New CMS Rules Targets Dialysis Provider Private Health Plan Steering

December 12, 2016

A new Center for Medicare and Medicaid Services (CMS) Rule published on December 12 tries to deter  providers from encouraging Medicare and Medicaid eligible dialysis patients to enroll iprivate health insurance  offered through health insurance exchanges that provide higher reimbursement for providers than Medicare and Medicaid.

Issued in response to private health insurer complaints, the Rule requires dialysis centers that help patients pay private insurance premiums either directly or through charities to disclose information about what private plans versus Medicare and Medicaid pay. The Rule requires providers to inform patients that the private plans might not cover certain expenses that might be reimbursable by Medicare or Medicaid.

private insurers have complained that providers steering a patient’s to private coverage to increase reimbursement for the provider for the care is increasing costs and undermining the risk pools for the health insurance exchange plans created by the Patient Protection and Affordable Care Act (ACA). CMS also has sent letters (PDF) to all Medicare-enrolled dialysis facilities warning the facilities that CMS has “concerns” about provider enrollment activities that seek to maximize provider profits.

In addition to complaining to CMS about providers encouraging dialysis patients to enroll in private health plans that have higher reimbursement rates than Medicare or Medicaid pay, some private self insured plans reportedly have sent threatening demand letters to some dialysis providers, accusing the providers of violating the Medicare rules by incentivizing Medicare eligible patients pay some or all of the cost of that coverage.  

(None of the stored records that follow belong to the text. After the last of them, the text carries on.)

(** C4.  If storing the post fails, POST /posts answers with status 500 and
    the error's message, the state is what it was (no notification is
    appended for any user) and nothing is emitted. *)
Theorem failed_persist_aborts_publish
  (st : State) (req : PostsRequest) (env : PublishEnv) (msg : string) :
  post_stored env = EsFail msg ->
  fst (post_posts st req env) = st
  /\ response (snd (post_posts st req env))
     = Some {| status := 500; body := JsonError msg |}
  /\ emitted (snd (post_posts st req env)) = []
  /\ notifications_index (fst (post_posts st req env)) = notifications_index st.
Proof.
  intro H. unfold post_posts. rewrite H. simpl. repeat split; reflexivity.
Qed.

Lemma failed_persist_aborts_publish_witness :
  post_stored (post_refused 1000)
  = EsFail "connect ECONNREFUSED 127.0.0.1:9200"
  /\ fst (post_posts three_subscribers p1 (post_refused 1000))
     = three_subscribers
  /\ response (snd (post_posts three_subscribers p1 (post_refused 1000)))
     = Some {| status := 500;
               body := JsonError "connect ECONNREFUSED 127.0.0.1:9200" |}
  /\ emitted (snd (post_posts three_subscribers p1 (post_refused 1000))) = []
  /\ notifications_index
       (fst (post_posts three_subscribers p1 (post_refused 1000)))
     = notifications_index three_subscribers.
Proof.
  split; [reflexivity|].
  apply (failed_persist_aborts_publish three_subscribers p1 (post_refused 1000)).
  reflexivity.
Defined.

(** C5.  When the post is stored, the documents POST /posts appends to the
    notification index all carry the message
    "New post in <topic> posted by <author>: <title>", the time read at
    publish, the post's id, the post's topic and read = false, and every
    subscriber whose write is accepted gets such a document under their
    name. *)
Theorem published_notification_fields
  (st : State) (req : PostsRequest) (env : PublishEnv) :
  post_stored env = EsOk ->
  exists added,
    notifications_index (fst (post_posts st req env))
    = notifications_index st ++ added
    /\ (forall d, In d added ->
          Doc.message d
          = ("New post in " ++ to_string (topic req) ++ " posted by "
               ++ to_string (author req) ++ ": " ++ to_string (title req))%string
          /\ Doc.timestamp d = clock env
          /\ Doc.postId d = id req
          /\ Doc.topic d = topic req
          /\ Doc.read d = false)
    /\ (forall u,
          subscribed (userSubscriptions st) u (topic req) = true ->
          stored_ok (notification_stored env) u = true ->
          exists d, In d added /\ Doc.username d = u).
Proof.
  intro H. rewrite (post_posts_stored _ _ _ H). simpl.
  eexists. split; [reflexivity|]. split.
  - intros d Hd. apply in_map_iff in Hd. destruct Hd as [u [<- _]].
    simpl. repeat split; reflexivity.
  - intros u Hs Ho. exists (document u (notification_of req (clock env))).
    split; [|reflexivity].
    apply in_map_iff. exists u. split; [reflexivity|].
    apply filter_In. split; [now apply subscribersOf_In | assumption].
Qed.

Private insurers and self insured plans generally express to cost concerns when Medicare or Medicaid eligible individuals remain enrolled in their programs. Dialysis patients with end-stage renal disease become eligible for Medicare at the time of diagnosis. The Medicare secondary payer rules prohibit group health plans or insurers from incentivizing or requiring Medicare eligible individuals that are the employee or employees spouse to enroll in Medicare or terminate coverage under the group health plan based on their. Under the Medicare secondary payer rules, coverage provided by self insured employeror union sponsored plans generally is considered primary coverage to Medicare and Medicaid. Consequently the group health plan or insurer generally will pay the majority of the cost of care in excess of the deductibles throughout the primary coverage period.  Not only does the private plan pay a greater percentage of the cost of coverage, many private plans provide a higher reimbursement rate than Medicare or Medicaid pay.  As a result private insurers are particularly aware and concerned about the cost of covering Medicare or Medicaid eligible patients under their group and individual health insurance plans.